De nombreux voyageurs se sentent par exemple découragés par la diversité des labels, des informations peu claires et le manque d'impact de leurs décisions. Beaucoup estiment d’ailleurs que la responsabilité en matière de durabilité incombe davantage aux entreprises ou à l’État. D'ailleurs, bien souvent, il n’existe tout simplement pas d'alternatives concrètes permettant de payer davantage au bénéfice d'offres durables.

Malgré cela, plus de la moitié des voyageurs déclarent que des expériences de voyage durables les encouragent à adopter des comportements plus respectueux de l’environnement au quotidien — la volonté est présente, mais la mise en pratique reste souvent complexe.

La Suisse en fait-elle suffisamment pour décarboner sa filière du tourisme ?

De nombreux progrès ont déjà été réalisés en Suisse : les transports publics y occupent une place importante, les hébergements énergétiquement efficaces sont encouragés, et des initiatives comme Swisstainable ou le Centre de compétence pour le développement durable (KONA) soutiennent une transition vers un tourisme plus respectueux de l’environnement.

Toutefois, le tourisme reste un phénomène global : une grande partie des émissions n'est pas générée en Suisse, mais provient des vols internationaux, notamment les longs courriers, difficiles à rendre climatiquement neutres avec les technologies actuelles.

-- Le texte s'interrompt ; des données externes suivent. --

(** ** Round trip *)

(** A locale with Latin digits: one code unit for each separator, the two distinct,
    neither a digit nor a letter of the asset code, the decimal mark visible; the
    grouped notation of a natural number is its digits with group separators
    between. *)
Record Latin (nf : NumberFormat) (g d : Z) : Prop := mkLatin {
  latin_group : default (units ",") (group_part nf) = [g];
  latin_decimal : default (units ".") (decimal_part nf) = [d];
  latin_distinct : g ≠ d;
  latin_symbols : Forall (fun c => is_dec c = false /\ c ≠ 85 /\ c ≠ 117) [g; d];
  latin_visible : is_blank d = false;
  latin_plain : forall v, 0 <= v -> format_bigint nf false v = dec v;
  latin_grouped : forall v, 0 <= v ->
    List.filter (fun c => negb (c =? g)) (format_bigint nf true v) = dec v;
}.

(** *** Fraction digits *)

Lemma strip_zeros_spec u : exists k, u = strip_zeros u ++ replicate k 48.
Proof.
  induction u as [|c u [k IH]]; [by exists O|]. cbn [strip_zeros foldr].
  fold (strip_zeros u). destruct (strip_zeros u) as [|x l] eqn:Hs.
  - destruct (Z.eqb_spec c 48) as [->|Hc].
    + exists (S k). simpl. by rewrite IH.
    + exists k. simpl. by rewrite IH.
  - exists k. rewrite IH at 1. done.
Qed.

Lemma Forall_strip_zeros (P : Z -> Prop) u : Forall P u -> Forall P (strip_zeros u).
Proof.
  destruct (strip_zeros_spec u) as [k Hk]. rewrite Hk at 1. by intros [? _]%Forall_app.
Qed.

(** Padding back the digits of a stripped fraction keeps its value. *)
Lemma value_padded n m u :
  (length u <= n)%nat -> (m <= n)%nat ->
  digits_value (padEnd n 48 (padEnd m 48 (strip_zeros u))) =
    digits_value u * 10 ^ Z.of_nat (n - length u).
Proof.
  intros Hu Hm. destruct (strip_zeros_spec u) as [k Hk].
  set (v := strip_zeros u) in *. clearbody v. subst u. rewrite length_app, length_replicate in *.
  unfold padEnd. rewrite <-app_assoc, <-replicate_add, !digits_value_app, !digits_value_zeros,
    !length_replicate, length_app, length_replicate, !Z.add_0_r.
  rewrite <-Z.mul_assoc, <-Z.pow_add_r by lia. do 2 f_equal. lia.
Qed.

Section fraction.
Context (f M m : Z) (Hf : 0 <= f < STROOPS_PER_USDC) (HM : 0 <= M <= 7) (Hm : 0 <= m <= M).
Let P := padStart 7 48 (dec f).

Lemma padded_length : length P = 7%nat.
Proof.
  unfold P, padStart. rewrite length_app, length_replicate.
  pose proof (dec_length f 7 Hf ltac:(lia)). lia.
Qed.

Lemma padded_digits : Forall (fun c => is_dec c = true) P.
Proof. apply Forall_app. split; [apply replicate_dec|apply dec_digits; lia]. Qed.

Lemma padded_value : digits_value P = f.
Proof. unfold P, padStart. rewrite digits_value_app, digits_value_zeros, dec_value; lia. Qed.

Lemma fraction_digits_dec : Forall (fun c => is_dec c = true) (fraction_digits f M m).
Proof.
  apply Forall_app. split; [|apply replicate_dec].
  apply Forall_strip_zeros, Forall_take, padded_digits.
Qed.

Lemma fraction_digits_length : (length (fraction_digits f M m) <= 7)%nat.
Proof.
  unfold fraction_digits, padEnd. rewrite length_app, length_replicate.
  destruct (strip_zeros_spec (take (Z.to_nat M) P)) as [k Hk].
  apply (f_equal length) in Hk. rewrite length_app, length_take, padded_length in Hk.
  change (padStart (Z.to_nat USDC_DECIMALS) 48 (dec f)) with P. lia.
Qed.

(** The kept digits are the fraction cut off after [M] places. *)
Lemma fraction_digits_value :
  digits_value (padEnd 7 48 (fraction_digits f M m)) = f - f mod 10 ^ (7 - M).
Proof.
  unfold fraction_digits. change (padStart (Z.to_nat USDC_DECIMALS) 48 (dec f)) with P.
  rewrite value_padded by (rewrite ?length_take, ?padded_length; lia).
  rewrite length_take, padded_length, Nat.min_l by lia.
  replace (Z.of_nat (7 - Z.to_nat M)) with (7 - M) by lia.
  set (t := digits_value (take (Z.to_nat M) P)).
  assert (Hd : f = t * 10 ^ (7 - M) + digits_value (drop (Z.to_nat M) P)).
  { rewrite <-padded_value at 1. rewrite <-(take_drop (Z.to_nat M) P) at 1.
    rewrite digits_value_app, length_drop, padded_length. unfold t. do 3 f_equal. lia. }
  pose proof (digits_value_bounds (drop (Z.to_nat M) P) ltac:(apply Forall_drop, padded_digits)) as Hb.
  rewrite length_drop, padded_length in Hb.
  replace (Z.of_nat (7 - Z.to_nat M)) with (7 - M) in Hb by lia.
  rewrite Hd at 2. rewrite Z.add_comm, Z.mod_add, Z.mod_small; lia.
Qed.
End fraction.

(** *** The whole text *)

Lemma remove_usdc_skip u v :
  Forall (fun c => c ≠ 85 /\ c ≠ 117) u ->
  remove_matches match_usdc 4 O (u ++ v) = u ++ remove_matches match_usdc 4 O v.
Proof.
  induction 1 as [|c u [H1 H2] Hu IH]; [done|]. cbn [app remove_matches].
  assert (Hm : match_usdc (c :: u ++ v) = false).
  { unfold match_usdc. destruct (Z.eqb_spec c 85), (Z.eqb_spec c 117); try lia.
    by repeat case_match. }
  by rewrite Hm, IH.
Qed.

Section roundtrip.
Context (I : Intl) (locale : option string) (g d : Z).
Context (HL : Latin (format_for I locale) g d).

Lemma g_symbol : is_dec g = false /\ g ≠ 85 /\ g ≠ 117.
Proof. pose proof (latin_symbols _ _ _ HL) as H. by inversion H. Qed.
Lemma d_symbol : is_dec d = false /\ d ≠ 85 /\ d ≠ 117.
Proof. pose proof (latin_symbols _ _ _ HL) as H. inversion H as [|x l _ H']. by inversion H'. Qed.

Bien que des solutions comme le carburant d’aviation durable (SAF) ou la capture du CO₂ (DAC) existent, elles restent coûteuses, peu développées et nécessitent une coopération internationale pour être vraiment efficace.

Ainsi, malgré les efforts locaux, la décarbonation du secteur touristique n'en est encore qu'à ses balbutiements, d’autant que de nombreux leviers échappent à la compétence nationale. Atteindre l’objectif de neutralité carbone d’ici 2050 exigera des actions ambitieuses à la fois au niveau national et international, notamment en matière de mobilité bas carbone, de tarification du CO₂ et de gouvernance touristique mondiale.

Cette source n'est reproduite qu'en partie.